— Ты что, совсем с ума сошла?! — стояла посреди комнаты сына Ольга Ивановна, размахивая его собственной рубашкой. — С какой-то пигалицей собралась жить! Ты хоть осознаёшь, что творишь?!
Илья молча укладывал вещи в спортивную сумку: джинсы, футболки, носки. Руки не дрожали — он давно был готов к этому разговору.
— Мам, её зовут Катя. И она вовсе не пигалица.
— Катя! — насмешливо повторила Ольга Ивановна. — Видела я твою Катю! Худющая, глаза выпученные! И на два года старше тебя!
— На год.
— Какая разница! Ты ещё молоком с губ не обсох, а уже жить вместе собираешься! Где? На какие деньги?
Илья застегнул сумку и повернулся к матери. В свои двадцать он был значительно выше её, но под её взглядом ощущал себя маленьким мальчиком.
— Мы снимаем квартиру. Я работаю, если ты забыла. И учусь заочно.
— Работаешь! — Ольга Ивановна взмахнула руками. — В автосервисе! Механиком! Я для этого тебя растила?
— А зачем ты меня растила, мам? Чтобы я до тридцати жил с тобой?
Удар оказался точным. Ольга Ивановна побледнела, затем покраснела.
— Я всю жизнь тебе отдала! Одна тебя вырастила! И вот какая благодарность — бросаешь меня ради первой встречной!
— Я тебя не бросаю. Просто хочу жить своей жизнью.
— Своей жизнью! А кто тебе стирать будет? Готовить? Убирать? Твоя Катька?
— Представь себе — да. И я тоже. Мы взрослые люди, мам.
Ольга Ивановна опустилась на кровать. По щекам покатились слёзы — проверенное средство, которое всегда работало.
— Ильяня, зачем тебе это? Живи дома, приводи свою девочку в гости. Я не возражаю! Но зачем съезжать?
Илья сел рядом, обнял мать за плечи.
— Мам, пойми. Мне двадцать лет. Все мои друзья давно обосновались отдельно. А я до сих пор отпрашиваюсь, если задерживаюсь. Ты проверяешь карманы, читаешь переписку…
— Я беспокоюсь за тебя!
— Я знаю. Но мне нужно жить самостоятельно. Ошибаться, учиться на своих ошибках. Иначе я так и останусь маменькиным сынком.
— Ты не маменькин сынок! — возмутилась Ольга Ивановна.
— Мам, ты вчера приехала за мной на работу, потому что я не ответил на звонок. При всех ребятах. Знаешь, как надо мной теперь смеются?
Ольга Ивановна встала и отошла к окну. За стеклом была привычная спальная Христиновка — девятиэтажки, детская площадка, парковка. Всё это она видела двадцать лет — с тех пор, как осталась одна с маленьким Ильёй.
— Когда ты уезжаешь? — спросила она тихо.
— Сегодня. Катя ждёт внизу с такси.
— Она даже не поднялась сюда!
— Я попросил её не подниматься, чтобы не было… вот этого всего.

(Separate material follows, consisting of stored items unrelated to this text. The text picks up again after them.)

(* ===== verification/Announce.v ===== *)
(** What the gate announces of itself: the signed event it publishes at intervals on the
    configured relays (main/wifistr.c), and the information element in its beacons
    (main/beacon_price.c).  TLS, SHA-256, the signature and cJSON are parameters; the
    timer, the log and the reply that is only logged are left out. *)

From S2P Require Import Prelude CStr F64 Json Beacon Dns RateLimiter SubManager Storage Relay.
From S2P Require Import Config Identity NostrEvent WebSocket RelaySelector Sync.
#[local] Open Scope Z_scope.

(** * The event *)

Section event.
Context `{CJson J}.
Variable cJSON_Duplicate : J → jval.
Variable mbedtls_sha256 : list Z → list Z.
Context {keypair : Type}.
Variable secp256k1_keypair_create : list Z → option keypair.
Variable secp256k1_schnorrsig_sign32 : keypair → list Z → option (list Z).

Definition tag (name value : string) : jval := JArr [JStr name; JStr value].

Definition wifistr_tags (id : tollgate_identity_t) (cfg : tollgate_config_t) : jval :=
  JArr [tag "d" (id_npub_hex id); tag "ssid" (id_ap_ssid id); tag "h" "cashu-testnut";
        tag "security" "open"; tag "g" (cf_nostr_geohash cfg); tag "c" "cashu"].

Definition wifistr_content (id : tollgate_identity_t) (cfg : tollgate_config_t) : string :=
  str_take 511
    ("TollGate WiFi hotspot: " +:+ id_ap_ssid id +:+ " | Price: " +:+ print_d (cf_price_per_step cfg)
     +:+ " sats/" +:+ print_d (cf_step_size_ms cfg) +:+ "ms | Mint: " +:+ cf_mint_url cfg)%string.

(** [now]: the clock; [malloc_ok]: whether the block for the text can be had.  The outer
    option is that of [nostr_event_sign], whose result is not looked at. *)
Definition build_wifistr_event (now : Z) (malloc_ok : bool) (id : tollgate_identity_t) (cfg : tollgate_config_t)
  : option (option string) :=
  if negb (id_initialized id) then Some None else
  let event := nostr_event_init cJSON_Duplicate mbedtls_sha256 now (id_npub_hex id) 38787
                 (Some (cJSON_PrintUnformatted (wifistr_tags id cfg))) (Some (wifistr_content id cfg)) in
  '(_, signed) ← nostr_event_sign secp256k1_keypair_create secp256k1_schnorrsig_sign32 event (id_nsec id);
  Some (if malloc_ok then nostr_event_to_json cJSON_Duplicate signed 2048 else None).

(** * Sending it *)

(** What happens at one relay: whether a handle can be had, the result of the connection,
    that of writing the request, and the records that arrive. *)
Record relay_session := mk_session {
  rs_init : bool;
  rs_connect : Z;
  rs_write : Z;
  rs_answers : list tls_answer
}.

Definition request_text (event_json : string) : string :=
  cJSON_PrintUnformatted (JArr ([JStr "EVENT"] ++ opt_item (cJSON_Duplicate <$> cJSON_Parse event_json))).

(** [uninit]: the 1024 bytes of the local array [resp].  The result and what was given to
    [esp_tls_conn_write]; [None]: the search for "101" runs past the array. *)
Definition ws_send_to_relay (uninit : list Z) (s : relay_session) (relay_url event_json : string)
  : option (esp_err_t * list (list Z)) :=
  match relay_address relay_url with
  | None => Some (ESP_ERR_INVALID_ARG, [])
  | Some (host, port, path) =>
      if negb (rs_init s) then Some (ESP_ERR_NO_MEM, []) else
      if rs_connect s <? 0 then Some (ESP_FAIL, []) else
      let upgrade := str_bytes (upgrade_request host path) in
      if rs_write s <? 0 then Some (ESP_FAIL, [upgrade]) else
      let '(rlen, resp, _) := tls_read 1023 uninit (rs_answers s) in
      if rlen <=? 0 then Some (ESP_FAIL, [upgrade]) else
      match strstr "101" (cstr resp) with
      | None => if bool_decide (0 ∈ resp) then Some (ESP_FAIL, [upgrade]) else None
      | Some _ => Some (ESP_OK, [upgrade; plain_text_frame (request_text event_json); close_frame])
      end
  end.

(** The relays in turn: the last result, and what each was sent. *)
Fixpoint publish_loop (uninit : list Z) (event_json : string) (relays : list (string * relay_session))
    (last_err : esp_err_t) : option (esp_err_t * list (list (list Z))) :=
  match relays with
  | [] => Some (last_err, [])
  | (url, s) :: relays' =>
      '(err, sent) ← ws_send_to_relay uninit s url event_json;
      '(last_err', rest) ← publish_loop uninit event_json relays'
                             (if bool_decide (err = ESP_OK) then ESP_OK else last_err);
      Some (last_err', sent :: rest)
  end.

(** [sessions]: what happens at each of the configured relays. *)
Definition wifistr_publish (now : Z) (malloc_ok : bool) (uninit : list Z) (sessions : list relay_session)
    (id : tollgate_identity_t) (cfg : tollgate_config_t) : option (esp_err_t * list (list (list Z))) :=
  text ← build_wifistr_event now malloc_ok id cfg;
  match text with
  | None => Some (ESP_FAIL, [])
  | Some event_json =>
      publish_loop uninit event_json
        (zip (take (Z.to_nat (cf_nostr_relay_count cfg)) (cf_nostr_relays cfg)) sessions) ESP_FAIL
  end.
End event.

(** The timer of [wifistr_start_periodic], once it runs, with its period in ticks: it is
    never stopped, and its interval is the one of the first start. *)
Definition wifistr_start_periodic (pdMS_TO_TICKS : Z → Z) (timer_ok : bool) (interval_s : Z) (s_publish_timer : option Z)
  : option Z :=
  match s_publish_timer with
  | Some period => Some period
  | None => if timer_ok then Some (pdMS_TO_TICKS (i32 (interval_s * 1000))) else None
  end.

(** * The beacon *)

Section beacon.
Variable mbedtls_sha256 : list Z → list Z.

Definition beacon_config (id : tollgate_identity_t) (cfg : tollgate_config_t) : tollgate_beacon_config_t :=
  mk_beacon_config (cf_mint_url cfg) (cf_metric cfg) (cf_price_per_step cfg) (cf_step_size_ms cfg)
    (cf_step_size_bytes cfg) (cf_nostr_geohash cfg) (if id_initialized id then Some (id_npub_hex id) else None)
    (id_initialized id).
Definition beacon_price_build_ie (id : tollgate_identity_t) (cfg : tollgate_config_t) : tollgate_price_ie_t :=
  tollgate_core_beacon_build_ie mbedtls_sha256 (beacon_config id cfg).

(** The element of each of the two frames the driver was given: beacon, probe response. *)
Record advertised := mk_advertised {
  ad_active : bool;
  ad_beacon : option tollgate_price_ie_t;
  ad_probe : option tollgate_price_ie_t
}.

(** [set_beacon], [set_probe]: the driver's answers. *)
Definition beacon_price_start (set_beacon set_probe : esp_err_t) (id : tollgate_identity_t) (cfg : tollgate_config_t)
    (a : advertised) : esp_err_t * advertised :=
  if ad_active a then (ESP_OK, a) else
  let ie := beacon_price_build_ie id cfg in
  if negb (bool_decide (set_beacon = ESP_OK)) then (set_beacon, a)
  else (ESP_OK, mk_advertised true (Some ie) (if bool_decide (set_probe = ESP_OK) then Some ie else ad_probe a)).
Definition beacon_price_stop (a : advertised) : esp_err_t * advertised :=
  if ad_active a then (ESP_OK, mk_advertised false None None) else (ESP_OK, a).
End beacon.

(** * What is announced *)

Section valid.
Context `{Schnorr keypair create sign xonly verify}
  (parse : string → option jval) (print : jval → string) (sha : list Z → list Z).
#[local] Hint Extern 0 (CJson jval) => exact (J_event parse print) : typeclass_instances.

Notation build := (build_wifistr_event (λ j, j) sha create sign).

(** What [wifistr_publish] announces is a valid event of this gate: the text is that of
    an event of kind 38787 under the gate's public key whose tags name that key, the
    network and the place of the gate, it has fewer than 2048 characters, and when it is
    parsed as it was printed the relay's validator accepts it. *)
Theorem announcement_is_valid now id cfg k text :
  sha256_bytes sha → create (id_nsec id) = Some k → id_npub_hex id = hex_bytes (xonly k) →
  (∀ msg, length msg = 32%nat → Forall is_u8 msg → is_Some (sign k msg)) →
  build now true id cfg = Some (Some text) →
  ∃ signed,
    text = print (event_tree (λ j, j) signed) ∧ (String.length text < 2048)%nat ∧
    ev_pubkey signed = id_npub_hex id ∧ ev_kind signed = 38787 ∧
    ev_tags_json signed = print (wifistr_tags id cfg) ∧ ev_content signed = wifistr_content id cfg ∧
    (parse text = Some (event_tree (λ j, j) signed) →
     relay_validator_verify_event (λ j, j) sha verify text = Some true).
Proof.
  intros Hs Hk Hn Hsig. unfold build_wifistr_event. case_if; [done|]. rewrite Hn.
  pose proof (signed_event_valid parse print sha now 38787 (Some (print (wifistr_tags id cfg)))
                (Some (wifistr_content id cfg)) (id_nsec id) k Hs ltac:(lia) Hk) as Hv.
  cbv zeta in Hv.
  pose proof (event_msg_init parse print sha now (hex_bytes (xonly k)) 38787 (Some (print (wifistr_tags id cfg)))
                (Some (wifistr_content id cfg)) Hs) as Hmsg.
  change (cJSON_PrintUnformatted (wifistr_tags id cfg)) with (print (wifistr_tags id cfg)).
  set (event := nostr_event_init _ _ _ _ _ _ _) in *.
  unfold nostr_event_sign in Hv |- *. rewrite Hmsg. rewrite Hmsg in Hv. cbn [mbind option_bind] in Hv |- *. rewrite Hk. rewrite Hk in Hv.
  destruct (Hs (str_bytes (print (event_serial (λ j, j) event)))) as [Hl Hu].
  destruct (Hsig _ Hl Hu) as [sig Hm]. rewrite Hm. rewrite Hm in Hv.
  cbv iota beta in Hv |- *. destruct Hv as [_ Hv]. intros Ht. injection Ht as Ht.
  destruct (Hv 2048%nat text Ht) as [Hlt Hver].
  eexists. split_and!; [|done| | | | |exact Hver].
  - unfold nostr_event_to_json in Ht. case_match; [done|]. by injection Ht.
  - cbn. apply strncpy_short. rewrite length_hex_bytes. destruct (xonly_bytes k) as [-> _]. done.
  - done.
  - done.
  - done.
Qed.
End valid.

(** * Who is told *)

Section publish.
Context `{CJson J} (dup : J → jval) (uninit : list Z) (text : string).

(** The result of one relay. *)
Definition relay_took (url : string) (s : relay_session) : Prop :=
  ∃ sent, ws_send_to_relay dup uninit s url text = Some (ESP_OK, sent).

Lemma publish_loop_sent relays last_err err sent :
  publish_loop dup uninit text relays last_err = Some (err, sent) →
  Forall2 (λ r out, ∃ e, ws_send_to_relay dup uninit r.2 r.1 text = Some (e, out)) relays sent ∧
  (err = ESP_OK ↔ last_err = ESP_OK ∨ Exists (λ r, relay_took r.1 r.2) relays) ∧
  (err ≠ ESP_OK → err = last_err).
Proof.
  revert last_err err sent. induction relays as [|[url s] relays IH]; intros last_err err sent; cbn [publish_loop].
  { intros [= <- <-]. split_and!; [constructor| |done]. split; [by left|]. intros [?|He]; [done|by inversion He]. }
  destruct (ws_send_to_relay dup uninit s url text) as [[e out]|] eqn:Hw; [|done]. cbn [mbind option_bind].
  destruct (publish_loop _ _ _ _ _) as [[err' rest]|] eqn:Hl; [|done]. cbn [mbind option_bind].
  intros [= <- <-]. destruct (IH _ _ _ Hl) as (HF & Hok & Hle).
  split_and!; [constructor; [by exists e|done]| |].
  - rewrite Hok, Exists_cons. cbn [fst snd]. case_bool_decide as He.
    + subst e. split; [|by left]. intros _. right. left. by exists out.
    + assert (¬ relay_took url s) by (intros [o Ho]; congruence). tauto.
  - intros Hne. specialize (Hle Hne). case_bool_decide; [|done]. by rewrite Hle in Hne.
Qed.

(** What a relay was sent tells whether it took the event. *)
Lemma relay_sent url s out e :
  ws_send_to_relay dup uninit s url text = Some (e, out) →
  (e = ESP_OK ∧ ∃ upgrade, out = [upgrade; plain_text_frame (request_text dup text); close_frame]) ∨
  (e ≠ ESP_OK ∧ (length out < 3)%nat).
Proof.
  unfold ws_send_to_relay.
  destruct (relay_address url) as [[[host port] path]|]; [|intros [= <- <-]; right; split; [done|cbn; lia]].
  destruct (tls_read _ _ _) as [[rlen resp] ?].
  repeat case_if; repeat case_match; intros [=]; subst; first [left; by eauto|right; split; [done|cbn; lia]].
Qed.

Lemma took_iff_sent relays sent :
  Forall2 (λ r out, ∃ e, ws_send_to_relay dup uninit r.2 r.1 text = Some (e, out)) relays sent →
  Exists (λ r, relay_took r.1 r.2) relays ↔ Exists (λ out, length out = 3%nat) sent.
Proof.
  induction 1 as [|[url s] out relays sent [e He] HF IH]; [by rewrite !Exists_nil|].
  rewrite !Exists_cons, IH. cbn [fst snd] in *. unfold relay_took.
  destruct (relay_sent url s out e He) as [[-> [up ->]]|[Hne Hlen]]; [split; intros _; left; [done|by eexists]|].
  split; intros [Ho|?]; try (by right); [destruct Ho as [o Ho]; congruence|lia].
Qed.

(** An announcement reports success exactly when one of the configured relays took it:
    every one of them is tried in turn, whatever became of those before it, and is sent
    what it would be sent alone; a relay that took the event was sent the request to
    upgrade, one frame with the event, and the frame that closes the connection. *)
Theorem announcement_outcome relays err sent :
  publish_loop dup uninit text relays ESP_FAIL = Some (err, sent) →
  err = (if decide (Exists (λ out, length out = 3%nat) sent) then ESP_OK else ESP_FAIL) ∧
  Forall2 (λ r out, ∃ e, ws_send_to_relay dup uninit r.2 r.1 text = Some (e, out) ∧
             (e = ESP_OK ↔ ∃ upgrade, out = [upgrade; plain_text_frame (request_text dup text); close_frame]))
    relays sent.
Proof.
  intros Hp. destruct (publish_loop_sent _ _ _ _ Hp) as (HF & Hok & Hle).
  rewrite (took_iff_sent _ _ HF) in Hok. split.
  - destruct (decide _) as [He|He]; [by apply Hok; right|]. apply Hle. intros [?|?]%Hok; done.
  - eapply Forall2_impl; [exact HF|]. intros r out [e He]. exists e. split; [done|].
    destruct (relay_sent _ _ _ _ He) as [[-> Hup]|[Hne Hlen]]; [done|].
    split; [done|]. intros [up ->]. cbn in Hlen. lia.
Qed.
End publish.

(** * Concrete runs *)

Definition announce_id : tollgate_identity_t :=
  mk_identity [] "" (hex_bytes (xonly_example tt)) [] [] "TollGate-1A2B" 0 "" [] [] "" true.
Definition announce_print (j : jval) : string := "e".

Lemma announcement_is_valid_witness :
  ∃ signed,
    @build_wifistr_event jval (printed_json (λ _, None) announce_print) (λ j, j) sha_example unit create_example
      sign_example 1700000000 true announce_id config_defaults = Some (Some "e"%string) ∧
    ev_pubkey signed = hex_bytes (seqZ 100 32) ∧ ev_kind signed = 38787.
Proof.
  destruct (@announcement_is_valid unit create_example sign_example xonly_example verify_example schnorr_example
              (λ _, None) announce_print sha_example 1700000000 announce_id config_defaults tt "e"%string)
    as (signed & _ & _ & Hp & Hk & _).
  - intros m. split; [reflexivity|]. apply seqZ_u8; lia.
  - reflexivity.
  - reflexivity.
  - intros msg Hl Hf. unfold sign_example. rewrite bool_decide_true by done. by eexists.
  - vm_compute. reflexivity.
  - exists signed. split; [vm_compute; reflexivity|]. split; [exact Hp|exact Hk].
Defined.

Definition upgraded : relay_session := mk_session true 0 1 [Some (str_bytes "HTTP/1.1 101")].
Definition refused : relay_session := mk_session true (-1) 0 [].
Definition announce_dup (j : jval) : jval := j.

Lemma announcement_outcome_witness :
  ∃ sent, @publish_loop jval (tree_json (λ _, None)) announce_dup (replicate 1024 0) "e"
            [("ws://plain", upgraded); ("wss://down", refused); ("wss://relay", upgraded)]%string ESP_FAIL
          = Some (ESP_OK, sent) ∧ length sent = 3%nat ∧ (length <$> sent) = [0; 0; 3]%nat.
Proof.
  destruct (@publish_loop jval (tree_json (λ _, None)) announce_dup (replicate 1024 0) "e"
    [("ws://plain", upgraded); ("wss://down", refused); ("wss://relay", upgraded)]%string ESP_FAIL)
    as [[err sent]|] eqn:Hp; [|vm_compute in Hp; discriminate].
  destruct (@announcement_outcome jval (tree_json (λ _, None)) announce_dup _ _ _ _ _ Hp) as [He HF].
  exists sent. assert ((length <$> sent) = [0; 0; 3]%nat) as Hlen
    by (vm_compute in Hp; injection Hp as _ <-; reflexivity).
  split; [|split; [symmetry; exact (Forall2_length _ _ _ HF)|exact Hlen]].
  do 2 f_equal. rewrite He. destruct sent as [|a [|b [|c [|]]]]; try discriminate Hlen.
  rewrite decide_True; [reflexivity|]. injection Hlen as _ _ Hc. by do 2 right; left.
Defined.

Ольга Ивановна резко повернулась.
— Уходи! Иди к своей Катьке! Но когда она тебя бросит, не возвращайся!
— Мам…
— Уходи, я сказала!
Илья взял сумку и направился к двери. Обернувшись, сказал:
— Я буду звонить. И приезжать. Ты же знаешь, что люблю тебя?
Ольга Ивановна отвернулась. Захлопнула дверь. Шаги сына затихли на лестнице.
Она подошла к окну, увидела, как Илья выходит из подъезда. Рядом с машиной его ждала девушка — небольшая, хрупкая, с длинными тёмными волосами. Илья обнял её, поцеловал. Они сели в такси и уехали.
Ольга Ивановна стояла у окна, пока машина не исчезла за углом. Затем пошла на кухню, налила себе валерьянки. Руки дрожали так сильно, что половина лекарства пролилась мимо.
Квартира внезапно показалась огромной и пустой. Тишина давила на уши. Двадцать лет она жила ради сына. Вставала в шесть утра, чтобы приготовить ему завтрак, проверяла уроки, водила на кружки, сидела у постели, когда он болел. И вот — вот тебе и благодарность.
Телефон зазвонил. Ольга Ивановна схватила трубку.
— Илья?!
— Нет, это мама. Ты чего кричишь?
Голос Людмилы Алексеевны, её матери, звучал встревожно.
— Мам, можно я к тебе приеду? — Ольга Ивановна всхлипнула.
— Конечно, приезжай. Что случилось?
— Илья ушёл. Переехал к какой-то девушке!